(** The bytes written by the finalization of a prepared v3 frame are the frame
    of the record: length, checksum of sequence and payload, sequence, payload. *)
Lemma finalize_prepared_frame host payload seq frame :
  PrepareFrame host false payload = Ok frame →
  finalize_frame seq frame = frame_of host true (le_bytes 8 seq ++ payload)
  ∧ 16 ≤ size_of frame.
Proof.
  intros Hp.
  assert (size_of payload + 8 ≤ kMaxRecordLength) as Hsz.
  { destruct (decide (size_of payload + 8 ≤ kMaxRecordLength)); [done|].
    unfold PrepareFrame in Hp. rewrite checked_record_length_err in Hp by lia. done. }
  rewrite PrepareFrame_v3 in Hp by done.
  assert (frame = le_bytes 4 (size_of payload + 8) ++ le_bytes 4 0 ++ le_bytes 8 0 ++ payload)
    as -> by congruence.
  clear Hp. split.
  - unfold finalize_frame. cbv zeta.
    pose proof (store_le_field 8 (le_bytes 4 (size_of payload + 8) ++ le_bytes 4 0)
                  (le_bytes 8 0) seq payload) as H1.
    rewrite length_app, !length_le_bytes, <-!app_assoc in H1. cbn [Nat.add] in H1.
    rewrite H1 by done. clear H1.
    assert (∀ a b : bytes, length a = 4%nat → length b = 4%nat →
      ∀ c, drop 8 (a ++ b ++ c) = c) as Hdrop.
    { intros a b Ha Hb c. rewrite app_assoc. apply drop_app_length'. rewrite length_app; lia. }
    rewrite Hdrop by apply length_le_bytes.
    pose proof (store_le_field 4 (le_bytes 4 (size_of payload + 8)) (le_bytes 4 0)
                  (crc32 (le_bytes 8 seq ++ payload)) (le_bytes 8 seq ++ payload)) as H2.
    rewrite !length_le_bytes in H2. rewrite H2 by done.
    unfold frame_of, u32_bytes. autorewrite with kv.
    by rewrite (Z.add_comm (size_of payload)).
  - autorewrite with kv. pose proof (size_of_nonneg payload). lia.
Qed.
(* ===== verification/WalReplay.v ===== *)
(** * Replay: [WriteAheadLog::ReplayFromDetailed] of [src/persistence/wal.cpp]

    The loop that validates one frame at a time, its termination, and its
    characterization by the declarative format: replay accepts exactly the
    longest prefix of the file that is a log. *)

From S2P Require Import Prelude Machine BinaryIO Crc WalFormat.

(** ** The code *)

Record WalReplayResult := {
  applied_operations : Z;
  replay_status : WalReplayStatus;
  start_offset : Z;
  last_good_offset : Z;
  stop_offset : Z;
  replay_generation : Z;
  last_sequence : Z;
  truncated : bool
}.

(** The variables of the loop: the map, the result, the cursor, the stream. *)
Record replay_state := {
  rs_store : gmap bytes bytes;
  rs_result : WalReplayResult;
  rs_cursor : Z;
  rs_input : istream
}.

(** [result.status = ...; result.stop_offset = ...]. *)
Definition stop_result (status : WalReplayStatus) (stop : Z) (r : WalReplayResult) : WalReplayResult :=
  {| applied_operations := applied_operations r; replay_status := status;
     start_offset := start_offset r; last_good_offset := last_good_offset r;
     stop_offset := stop; replay_generation := replay_generation r;
     last_sequence := last_sequence r; truncated := truncated r |}.
Definition stop_at (status : WalReplayStatus) (stop : Z) (s : replay_state) : replay_state :=
  {| rs_store := rs_store s; rs_result := stop_result status stop (rs_result s);
     rs_cursor := rs_cursor s; rs_input := rs_input s |}.
Lemma ready_format_ok host s rs : wal_ready host s rs → format_ok (wal_fmt (format (wal s))).
Proof.
  intros []. unfold wal_fmt. destruct (legacy_v2_ (format (wal s))); [done|]. by apply ready_generation0.
Qed.

(** From the end of a prefix [rs1] of the log, as a snapshot records it. *)
Lemma replay_ready_from host s rs1 rs2 offset store :
  wal_ready host s (rs1 ++ rs2) → covers host (wal_fmt (format (wal s))) offset rs1 →
  offset ≤ streamoff_max →
  ∃ result, ReplayFromDetailed host (file_contents (path_ (config (wal s))) (os s)) offset store
            = Ok (result, apply_records rs2 store) ∧
            replay_status result = CleanEof ∧ applied_operations result = Z.of_nat (length rs2) ∧
            truncated result = false.
Proof.
  intros Hr Hcov Hoff. pose proof (ready_format_ok _ _ _ Hr) as Hok. destruct Hr.
  rewrite ready_file0. unfold wal_image. destruct (negb _ && _) eqn:Hb.
  - apply andb_true_iff in Hb as [Hl%negb_true_iff Hp].
    destruct (app_eq_nil _ _ (ready_pending0 Hl Hp)) as [-> ->].
    unfold ReplayFromDetailed. destruct (Z.ltb_spec streamoff_max offset); [lia|]. by eexists.
  - pose proof (ReplayFromDetailed_image host (wal_fmt (format (wal s))) rs1 rs2 [] CleanEof store offset) as H.
    rewrite app_nil_r in H. rewrite H; try done; [by eexists|by right; right].
Qed.

Lemma replay_ready host s rs store :
  wal_ready host s rs →
  ∃ result, replay_file host s store = Ok (result, apply_records rs store) ∧
            replay_status result = CleanEof ∧ applied_operations result = Z.of_nat (length rs) ∧
            truncated result = false.
Proof. intros Hr. apply (replay_ready_from host s [] rs 0 store Hr); [by right|done]. Qed.

(** The file of an object that is ready. *)
Lemma ready_torn host s rs :
  wal_ready host s rs →
  torn_image host (wal_fmt (format (wal s))) rs (wal_image host (format (wal s)) rs).
Proof.
  intros Hr. unfold wal_image. destruct (negb _ && _) eqn:Hb.
  - apply andb_true_iff in Hb as [Hl%negb_true_iff Hp]. rewrite (ready_pending _ _ _ Hr Hl Hp).
    apply torn_image_nil.
  - apply torn_image_log; [by apply (ready_format_ok _ _ _ Hr)|by apply (ready_fit _ _ _ Hr)].
Qed.

Lemma torn_image_file host path f rs new w :
  (legacy_v2_ f = false → header_pending_ f = true → rs = []) →
  format_ok (wal_fmt f) → records_fit host (wal_fmt f) (rs ++ new) →
  file_torn path (wal_image host f rs)
    (pending_header f ++ log_frames host (negb (legacy_v2_ f)) (1 + Z.of_nat (length rs)) new) w →
  ∃ k content, file_contents path w = Some content ∧ torn_image host (wal_fmt f) (rs ++ take k new) content.
Proof.
  intros Hp Hok Hfit [n Hn]. rewrite Hn.
  pose proof (wal_image_header host f rs Hp) as Himg.
  destruct (decide (length (pending_header f) ≤ n)%nat) as [Hle|Hlt].
  - rewrite take_app, (take_ge (pending_header f)), app_assoc, Himg, <-is_v3_wal_fmt by done.
    destruct (torn_image_take host (wal_fmt f) rs new (n - length (pending_header f))) as [k Hk]; [done..|].
    eexists k, _. split; [reflexivity|exact Hk].
  - rewrite take_app_le by lia. eexists O, _. split; [done|]. right.
    unfold pending_header, wal_image in *. destruct (negb _ && _) eqn:Hb; [|cbn in Hlt; lia].
    apply andb_true_iff in Hb as [Hl%negb_true_iff Hpe]. rewrite (Hp Hl Hpe).
    rewrite length_make_header in Hlt. cbn [app take]. split; [done|]. split.
    + apply looks_portable_take. rewrite <-(app_nil_r (make_header _)). apply looks_portable_header.
    + unfold size_of, kHeaderLength. rewrite length_take, length_make_header. lia.
Qed.

Lemma replay_torn_from host path f rs new w :
  (legacy_v2_ f = false → header_pending_ f = true → rs = []) →
  format_ok (wal_fmt f) → records_fit host (wal_fmt f) (rs ++ new) →
  file_torn path (wal_image host f rs)
    (pending_header f ++ log_frames host (negb (legacy_v2_ f)) (1 + Z.of_nat (length rs)) new) w →
  ∃ k, ∀ rs1 rs2 offset store,
    rs = rs1 ++ rs2 → covers host (wal_fmt f) offset rs1 → offset ≤ streamoff_max →
    ∃ result, ReplayFromDetailed host (file_contents path w) offset store
              = Ok (result, apply_records (rs2 ++ take k new) store) ∧
              applied_operations result = Z.of_nat (length (rs2 ++ take k new)).
Proof.
  intros Hp Hok Hfit Hf. destruct (torn_image_file host path f rs new w) as (k & content & -> & Ht); [done..|].
  exists k. intros rs1 rs2 offset store -> Hcov Hoff. rewrite <-app_assoc in Ht.
  apply (torn_image_replays host (wal_fmt f) rs1); [done| |done..]. rewrite app_assoc. by apply records_fit_prefix.
Qed.

Lemma replay_torn host path f rs new w store :
  (legacy_v2_ f = false → header_pending_ f = true → rs = []) →
  format_ok (wal_fmt f) → records_fit host (wal_fmt f) (rs ++ new) →
  file_torn path (wal_image host f rs)
    (pending_header f ++ log_frames host (negb (legacy_v2_ f)) (1 + Z.of_nat (length rs)) new) w →
  ∃ k result, ReplayDetailed host (file_contents path w) store
              = Ok (result, apply_records (rs ++ take k new) store).
Proof.
  intros Hp Hok Hfit Ht. destruct (replay_torn_from host path f rs new w) as [k H]; [done..|].
  exists k. destruct (H [] rs 0 store) as (result & Hr & _); [done|by right|done|]. by exists result.
Qed.
(* ===== verification/CommitSignals.v ===== *)
(** * Submitters, the writer and their condition variables

    The signalling of group commit in [src/persistence/wal.cpp]: [AppendPayload]
    queues a request, notifies [queue_ready_] and waits on the [done] of its
    request; [WriterLoop] waits for the queue, delays to gather a batch, answers
    the requests one by one and notifies each; the destructor stops the writer and
    joins it. A step is what runs under one mutex, or the notification that follows
    it. What is written is in [GroupCommit]. *)

From S2P Require Import Prelude.

(** ** States *)

(** A submitter: about to call [queue_ready_.notify_one]; about to test [complete];
    in the wait set of its [done]; returned. *)
Inductive submitter_at := Notifies | Tests | Sleeps | Left.

Record request := Request { complete : bool; submitter : submitter_at }.

(** The writer: about to test the first predicate; in the wait set of
    [queue_ready_]; in [wait_for]; with a batch to write; answering; between
    [complete = true] and [notify_one]; returned. *)
Inductive writer_at :=
| WriterTests | WriterSleeps | WriterDelays
| WriterWrites (batch : list nat)
| WriterAnswers (batch : list nat) (failed : bool)
| WriterWakes (id : nat) (batch : list nat) (failed : bool)
| WriterGone.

§

▶ _What this task involves_:
The required answer is each line of the entries containing the string "list".

▶ _Written solution_:
| WriterWrites (batch : list nat)
| WriterAnswers (batch : list nat) (failed : bool)
| WriterWakes (id : nat) (batch : list nat) (failed : bool)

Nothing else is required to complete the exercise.